Monday, April 23, 2007

Vaginal Dysplasia

Vaginal Dysplasia CME
News Author: Will Boggs, MDCME Author: Désirée Lie, MD, MSEd DisclosuresRelease Date: April 20, 2007; Valid for credit through April 20, 2008
Credits Available
Physicians - maximum of 0.25 AMA PRA Category 1 Credit(s)™ for physicians;Family Physicians - up to 0.25 AAFP Prescribed credit(s) for physicians
April 20, 2007 — Ultrasonic surgical aspiration offers significant advantages over laser ablation for vulvar and vaginal intraepithelial neoplasia, according to a report in the April issue of Obstetrics & Gynecology.
"I favor the USA (ultrasonic surgical aspiration) based on the pain data and the cosmetic result," Dr. Vivian E. von Gruenigen from University Hospitals Case Medical Center, Cleveland, Ohio, told Reuters Health. "If I as a woman had vulvar dysplasia, I would request the USA."
Dr. von Gruenigen and colleagues compared postoperative adverse effects, pain, and recurrence rates between laser ablation and ultrasound surgical aspiration for 96 women with vulvar intraepithelial neoplasia or vaginal intraepithelial neoplasia.
Laser surgery was performed with a carbon dioxide laser, with tissue destruction to a depth of 1 - 3 mm depending on location. With ultrasonic surgical aspiration, the authors note, "the handheld tool vibrates and contains separate irrigation and suction channels. Lesions are removed to the reticular layer of the dermis."
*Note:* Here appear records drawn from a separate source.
(** ** Nodes *)
Definition node_there v node : Prop :=
  ∃ x, v !! CryFs._blockId node = Some x ∧ v_type (v_content x) = node_type node ∧ ∀ p : bytes, _parent node = Some p → v_parent x = p.
Lemma node_exists v node : tree_ok v → node_ok v node → node_there v node.
Proof.
  intros Ht. unfold node_ok, node_there. destruct (_parent node) as [p|].
  - intros [(pp & e & name & Hd & Hx) _]. destruct (tree_child _ _ Ht _ _ _ _ _ Hd Hx) as (c & Hc & Hty).
    eexists. split; [exact Hc|]. split; [done|]. by intros q [= <-].
  - intros (-> & -> & _). destruct (tree_root _ _ Ht) as [e Hr]. eexists. by split; [exact Hr|].
Qed.

Lemma CryNode_LoadBlob_same n s v node : fs_view n s v → node_there v node →
  runs (CryNode_LoadBlob node) s (λ r s', r = blob_type (node_type node) ∧ vsame n s v s' ∧ loaded s' (CryFs._blockId node)).
Proof.
  intros Hs (x & Hx & Hty & Hp). unfold CryNode_LoadBlob, LoadBlob.
  apply (runs_bind _ _ _ (λ r s', r = blob_type (node_type node) ∧ vsame n s v s' ∧ loaded s' (CryFs._blockId node))).
  { eapply runs_bind; [by eapply load_same|]. intros r s1 (-> & Hb & Hl). apply runs_ret. by rewrite Hty. }
  intros r s1 (-> & Hb & Hl). eapply (runs_bind_eq _ _ _ tt s1); [|by apply runs_ret].
  destruct (_parent node) as [p|]; [|done]. unfold mbind, M_bind. erewrite parentPointer_view; [|apply Hb|exact Hx|done].
  by rewrite (Hp p eq_refl), bool_decide_true.
Qed.
Lemma CryNode_LoadBlob_view n s v node : fs_view n s v → node_there v node →
  runs (CryNode_LoadBlob node) s (λ r s', r = blob_type (node_type node) ∧ vbecame n s v s' ∧ loaded s' (CryFs._blockId node)).
Proof. intros Hs Hn. eapply runs_mono; [by apply CryNode_LoadBlob_same|]. by intros r s' (-> & [Hb _] & Hl). Qed.

Lemma CryDir_LoadBlob_view n s v node : fs_view n s v → node_there v node → node_type node = DIR →
  runs (CryDir_LoadBlob node) s (λ _ s', vbecame n s v s' ∧ loaded s' (CryFs._blockId node)).
Proof.
  intros Hs Hn Hty. eapply runs_bind; [by apply CryNode_LoadBlob_view|]. intros r s1 (-> & H). rewrite Hty. by apply runs_assert.
Qed.
Lemma CryFile_LoadBlob_view n s v node : fs_view n s v → node_there v node → node_type node = FILE →
  runs (CryFile_LoadBlob node) s (λ _ s', vbecame n s v s' ∧ loaded s' (CryFs._blockId node)).
Proof.
  intros Hs Hn Hty. eapply runs_bind; [by apply CryNode_LoadBlob_view|]. intros r s1 (-> & H). rewrite Hty. by apply runs_assert.
Qed.
Lemma CrySymlink_LoadBlob_view n s v node : fs_view n s v → node_there v node → node_type node = SYMLINK →
  runs (CrySymlink_LoadBlob node) s (λ _ s', vbecame n s v s' ∧ loaded s' (CryFs._blockId node)).
Proof.
  intros Hs Hn Hty. eapply runs_bind; [by apply CryNode_LoadBlob_view|]. intros r s1 (-> & H). rewrite Hty. by apply runs_assert.
Qed.

(** ** Time stamps *)
Lemma now_view n s v : fs_view n s v → runs (now clock) s (λ t s', time_ok t ∧ vbecame n s v s' ∧ objects s' = objects s).
Proof using clock_ok.
  intros (a & Ha & E). eapply runs_eq; [done|]. split; [done|]. split; [|done]. split; [by exists a|]. by intros i.
Qed.

Lemma touch_edge n s v g p : fs_view (Datatypes.S n) s v → edge v g p → loaded s g →
  runs (updateModificationTimestampForChild clock startpos g p) s (λ _ s', vbecame n s v s').
Proof using startpos_ok clock_ok. intros Hs (q & e & x & Hg & Hx) Hl. by eapply updateModification_view. Qed.

Lemma touch_in_parent_view n s v node : fs_view (Datatypes.S n) s v → node_ok v node → held s node →
  runs (touch_in_parent clock startpos node) s (λ _ s', vbecame n s v s').
Proof using startpos_ok clock_ok.
  intros Hs Hn [Hp _]. unfold touch_in_parent, isRootDir, parent, node_ok in *. destruct (_parent node) as [p|].
  - rewrite bool_decide_false by done. eapply runs_bind_eq; [done|]. destruct Hn as [(pp & e & name & Hd & Hx) _].
    apply touch_edge; [done|by exists pp, e, (node_type node, name)|by apply Hp].
  - rewrite bool_decide_true by done. apply runs_ret, vbecame_refl. eapply fs_view_le; [|exact Hs]. lia.
Qed.

Lemma touch_parent_view n s v node : fs_view (Datatypes.S n) s v → node_ok v node → held s node →
  runs (touch_parent clock startpos node) s (λ _ s', vbecame n s v s').
Proof using startpos_ok clock_ok.
  intros Hs Hn [_ Hg]. unfold touch_parent, parent, node_ok in *. destruct (_grandparent node) as [g|].
  - destruct (_parent node) as [p|]; [|by destruct Hn as (_ & _ & ?)]. destruct Hn as [_ He]. eapply runs_bind_eq; [done|]. apply touch_edge; [done|done|by apply Hg].
  - apply runs_ret, vbecame_refl. eapply fs_view_le; [|exact Hs]. lia.
Qed.
Lemma updateParent_view n s v node : fs_view (Datatypes.S n) s v → node_ok v node → held s node →
  runs (_updateParentModificationTimestamp clock startpos node) s (λ _ s', vbecame n s v s').
Proof using startpos_ok clock_ok.
  intros Hs Hn Hh. pose proof (touch_parent_view n s v node Hs Hn Hh) as H. revert H.
  unfold touch_parent, parent, _updateParentModificationTimestamp. destruct (_grandparent node), (_parent node); try done. by intros (? & ? & ? & _).
Qed.
Lemma updateTarget_view n s v d g : fs_view (Datatypes.S n) s v → parent_edge v d g → loaded_opt s g →
  runs (_updateTargetDirModificationTimestamp clock startpos d g) s (λ _ s', vbecame n s v s').
Proof using startpos_ok clock_ok.
  intros Hs Hp Hl. destruct g as [g|]; simpl.
  - apply touch_edge; [done|done|by apply Hl].
  - apply runs_ret, vbecame_refl. eapply fs_view_le; [|exact Hs]. lia.
Qed.
(** The end of a move: the old entry goes, the node points to its new
    directory. *)
Lemma rename_finish n s v1 node par tp pp ep name0 x :
  fs_view (2 + n) s v1 → dirs_ok v1 → dir_at v1 par pp ep → ep !! CryFs._blockId node = Some (node_type node, name0) → par ≠ CryFs._blockId node →
  node_there v1 node → is_Some (v1 !! tp) → loaded s par → _name x = name0 →
  runs (RemoveChild_by_name par (_name x) ;; _ ← CryNode_LoadBlob node ; setParentPointer (CryFs._blockId node) tp ;;
        mret (mkNode (Some tp) (_grandparent node) (CryFs._blockId node) (node_type node))) s
    (λ _ s', vbecame n s (vset_parent (CryFs._blockId node) tp (vunlink par (CryFs._blockId node) v1)) s').
Proof.
  intros Hs Hk Hpar Hx Hne (y & Hy & Hy') [z Hz] Hl Hname. set (id := CryFs._blockId node) in *.
  eapply runs_bind; [eapply (RemoveChild_by_name_view (1 + n)); [exact Hs|exact Hpar|done|rewrite Hname; by eapply vfind_unique]|].
  intros [] s1 [Hs1 Hk1]. unfold vunlink. rewrite (on_dir_eq _ _ _ _ _ Hpar). set (v2 := <[par := _]> v1) in *.
  assert (v2 !! id = Some y) as Hy2 by (unfold v2; by rewrite lookup_insert_ne).
  eapply runs_bind; [eapply CryNode_LoadBlob_view; [exact Hs1|by exists y]|]. intros r s2 (_ & [Hs2 Hk2] & Hl2).
  eapply runs_bind; [eapply setParentPointer_view; [exact Hs2|exact Hy2|done|by eapply view_valid; [exact Hs|exact Hz]]|].
  intros [] s3 Hb3. apply runs_ret. destruct y as [q c]. rewrite (vset_parent_eq _ _ _ _ _ Hy2).
  destruct Hb3 as [Hs3 Hk3]. split; [done|]. eauto using keeps_trans.
Qed.

(** The situation of a rename after the directories are found. *)
Record rename_at v node par tp pp ep pt et name0 : Prop := {
  ra_tree : tree_ok v;
  ra_dirs : dirs_ok v;
  ra_node : node_ok v node;
  ra_parent : _parent node = Some par;
  ra_par : dir_at v par pp ep;
  ra_entry : ep !! CryFs._blockId node = Some (node_type node, name0);
  ra_tp : dir_at v tp pt et;
  ra_ne : tp ≠ CryFs._blockId node }.
(** *** Descriptors *)
Lemma fd_call {A} fd (m : OpenFile → M (fs S) A) (spec : OpenFile → bytes → result A → gmap bytes vnode → Prop) (g : A → value) (c : call) :
  (∀ f q b s, o !! fd = Some f → v !! f.2 = Some (mkV q (VFile b)) → open_ok v f → fs_view (12 + n) s v → open_held s f →
    post (m f) s (λ r s', (∃ v', vdone n s v' s' ∧ spec f b r v') ∧ r ≠ Throw OutOfRange)) →
  (∀ f q b r v', v !! f.2 = Some (mkV q (VFile b)) → spec f b r v' → good root v' o) →
  (∀ r v', at_fd v o fd (x ← r ; Ok (g x)) v' (λ f b, spec f b r v') → call_spec c v o (x ← r ; Ok (g x)) v' o) →
  post (x ← OpenFileList_load fd (λ f, on_device (m f)) ; mret (g x)) st (done n c v o).
Proof using Hinv.
  intros Hm Hgood Hc. apply post_map. pose proof Hinv as (Hs & [Ht Ho] & Hfiles & Hheld). destruct (o !! fd) as [f|] eqn:Hf.
  - pose proof (Ho fd f Hf) as Hok. pose proof Hok as [_ (q & b & Hx)].
    eapply post_mono; [eapply (OpenFileList_load_post _ _ _ _ _ m (λ r d, ∃ v', vdone n (device st) v' d ∧ spec f b r v')); [exact Hfiles|exact Hf|]|].
    + by apply (Hm f q b (device st) eq_refl Hx Hok Hs), (Hheld fd).
    + intros r st' [(v' & Hd & Hspec) Hst]. exists v', o. split.
      * eapply inv_done; [exact Hinv|done|done|by eapply Hgood].
      * apply Hc. unfold at_fd. rewrite Hf. by exists q, b.
  - unfold post. rewrite (OpenFileList_load_missing _ _ _ _ _ Hfiles Hf). exists v, o. split.
    + eapply inv_done; [exact Hinv|apply stays_refl|apply vbecame_done, vbecame_refl|done]. eapply fs_view_le; [|exact Hs]. lia.
    + apply (Hc (Throw (FuseErrno EBADF)) v). unfold at_fd. by rewrite Hf.
Qed.

Lemma fstat_call fd : post (run_call uninit clock startpos behavior getuid getgid root (CFstat fd)) st (done n (CFstat fd) v o).
Proof using Hinv startpos_ok.
  eapply (fd_call fd _ (λ f b r v', v' = v ∧ if in_place v f then ∃ z, r = Ok z ∧ st_size z = Z.of_nat (length b) else r = Throw (FuseErrno ENOENT)) RStat).
  - intros f q b s Hf Hx Hok Hs Hh. eapply post_mono; [eapply (openfile_stat_view startpos startpos_ok (11 + n)); [exact Hs|done|done|exact Hx]|].
    intros r s' [Hb H]. split; [|destruct (in_place v f); [by destruct H as (? & -> & _)|by rewrite H]].
    exists v. split; [|done]. eapply vbecame_done, (vbecame_le (12 + n)); [lia|done].
  - intros f q b r v' _ [-> _]. apply good_v.
  - intros r v' H. split; [|done]. simpl. unfold at_fd in *. destruct (o !! fd) as [f|]; [|done]. destruct H as (q & b & Hx & -> & H). exists q, b.
    split; [done|]. split; [done|]. destruct (in_place v f); [destruct H as (z & -> & H); by exists z|by rewrite H].
Qed.
Lemma ftruncate_call fd k : call_ok (CFtruncate fd k) v o →
  post (run_call uninit clock startpos behavior getuid getgid root (CFtruncate fd k)) st (done n (CFtruncate fd k) v o).
Proof using Hinv startpos_ok clock_ok.
  intros Hk. eapply (fd_call fd _ (λ f b r v', v' = vwrite f.2 (resize_bytes b k) v ∧ r = if in_place v f then Ok tt else Throw (FuseErrno ENOENT)) (λ _, RUnit)).
  - intros f q b s Hf Hx Hok Hs Hh. eapply post_mono; [eapply (openfile_truncate_view clock clock_ok startpos startpos_ok (10 + n)); [exact Hs|done|done|exact Hx|exact Hk]|].
    intros r s' [Hb ->]. split; [|by destruct (in_place v f)].
    eexists. split; [|done]. eapply vbecame_done, (vbecame_le (10 + n)); [lia|done].
  - intros f q b r v' Hx [-> _]. eapply good_write; [apply good_v|exact Hx].
  - intros r v' H. split; [|done]. simpl. unfold at_fd in *. destruct (o !! fd) as [f|]; [|done]. destruct H as (q & b & Hx & -> & ->). exists q, b.
    split; [done|]. split; [done|]. by destruct (in_place v f).
Qed.
Lemma read_call fd k off : call_ok (CRead fd k off) v o →
  post (run_call uninit clock startpos behavior getuid getgid root (CRead fd k off)) st (done n (CRead fd k off) v o).
Proof using Hinv startpos_ok clock_ok.
  intros [Hoff Hk]. eapply (fd_call fd _ (λ f b r v', v' = v ∧ r = if in_place v f then Ok (slice off k b) else Throw (FuseErrno ENOENT)) RBytes).
  - intros f q b s Hf Hx Hok Hs Hh. eapply post_mono; [eapply (openfile_read_view clock clock_ok startpos startpos_ok behavior (11 + n)); [exact Hs|done|done|exact Hx|done|done]|].
    intros r s' [Hb ->]. split; [|by destruct (in_place v f)].
    exists v. split; [|done]. eapply vbecame_done, (vbecame_le (11 + n)); [lia|done].
  - intros f q b r v' _ [-> _]. apply good_v.
  - intros r v' H. split; [|done]. simpl. unfold at_fd in *. destruct (o !! fd) as [f|]; [|done]. destruct H as (q & b & Hx & -> & ->). exists q, b.
    split; [done|]. split; [done|]. by destruct (in_place v f).
Qed.
Lemma write_call fd buf off : call_ok (CWrite fd buf off) v o →
  post (run_call uninit clock startpos behavior getuid getgid root (CWrite fd buf off)) st (done n (CWrite fd buf off) v o).
Proof using Hinv startpos_ok clock_ok.
  intros Hk. eapply (fd_call fd _ (λ f b r v', if in_place v f then r = Ok tt ∧ v' = vwrite f.2 (write_bytes b off buf) v else r = Throw (FuseErrno ENOENT) ∧ v' = v) (λ _, RUnit)).
  - intros f q b s Hf Hx Hok Hs Hh. eapply post_mono; [eapply (openfile_write_view clock clock_ok startpos startpos_ok (10 + n)); [exact Hs|done|done|exact Hx|exact Hk]|].
    intros r s' (v' & Hb & H). split; [|by destruct (in_place v f); destruct H as [-> _]].
    exists v'. split; [|done]. eapply vbecame_done, (vbecame_le (10 + n)); [lia|done].
  - intros f q b r v' Hx H. destruct (in_place v f); destruct H as [_ ->]; [eapply good_write; [apply good_v|exact Hx]|apply good_v].
  - intros r v' H. split; [|done]. simpl. unfold at_fd in *. destruct (o !! fd) as [f|]; [|done]. destruct H as (q & b & Hx & H). exists q, b.
    split; [done|]. by destruct (in_place v f); destruct H as [-> ->].
Qed.
(* ===== verification/FuseSpec.v ===== *)
(** * What the callbacks for FUSE promise

    Every callback is one call of the file system with its result turned into
    an [int]: [run_op_call]. So a sequence of callbacks refines the tree of
    files, never throws, and returns zero, a count or a negated error number;
    before [init] and after [destroy] the callbacks fail with EIO. *)
From S2P Require Import Prelude Serialization DirEntry DirEntryList DirSpec Directory FsBlobs FsBlobSpec MemBlobs FsTree FsObjects FsObjSpec FsDirSpec FsView CryFs CrySpec RenameSpec FilesystemImpl OpenFiles Filesystem FsRefine Mount NodeSpec BlobModel Fuse.
From Stdlib Require Import Lia ZArith.
Open Scope Z_scope.
Import DirEntry.

(** ** Callbacks as data *)
Inductive op :=
| Getattr (p : bytes)
| Fgetattr (p : bytes) (fh : Z)
| Readlink (p : bytes) (buf : bytes)
| Mkdir (p : bytes) (mode : Z)
| Unlink (p : bytes)
| Rmdir (p : bytes)
| Symlink (to from : bytes)
| Rename (from to : bytes)
| Link (from to : bytes)
| Chmod (p : bytes) (mode : Z)
| Chown (p : bytes) (uid gid : Z)
| Truncate (p : bytes) (size : Z)
| Ftruncate (size fh : Z)
| Utimens (p : bytes) (a m : timespec)
| Open (p : bytes) (flags : Z)
| Release (fh : Z)
| Read (size offset fh : Z)
| Write (buf : bytes) (offset fh : Z)
| Statfs (p : bytes)
| Flush (fh : Z)
| Fsync (datasync fh : Z)
| Readdir (p : bytes)
| Access (p : bytes) (mask : Z)
| Create (p : bytes) (mode : Z).

Inductive output := ONone | OStat (st : stat_info) | OBytes (b : bytes) | OHandle (fh : Z) | ODir (l : list (bytes * Z)) | OStatfs (st : posix_statvfs).
Definition reply : Type := Z * output.

Section fuse.
Context {path : BoostPath} {S : Type} `{!BlobStore S}.
Context (uninit : nat → bytes) (clock : nat → timespec) (startpos : Z → nat → nat).
Context (getuid getgid : Z) (root : bytes) (uid gid : Z).
Implicit Types (f : Fuse.t S) (fs : filesystem S).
Women treated with ultrasound surgical aspiration experienced less pain than women treated with laser. Visual analog scale scores were 20.7 compared with 35.1 (P = 0.032), the authors report. In addition, women with vulvar dysplasia had less scarring after ultrasonic surgical aspiration than after laser ablation.
Recurrence rates during the year after surgery were similar with ultrasonic surgical aspiration (24.4%) and laser (25.5%), the report indicates, and recurrence rates were higher for vulvar procedures than for vaginal procedures, regardless of treatment.
Recurrence rates did not differ for patients treated for new disease compared with recurrent disease, the researchers note. In fact, on multiple logistic regression, age was the only factor significantly associated with recurrence.
Both treatments had similar adverse effects, according to the investigators, including minor genital complaints of infection, dysuria, burning, adhesions, and discharge.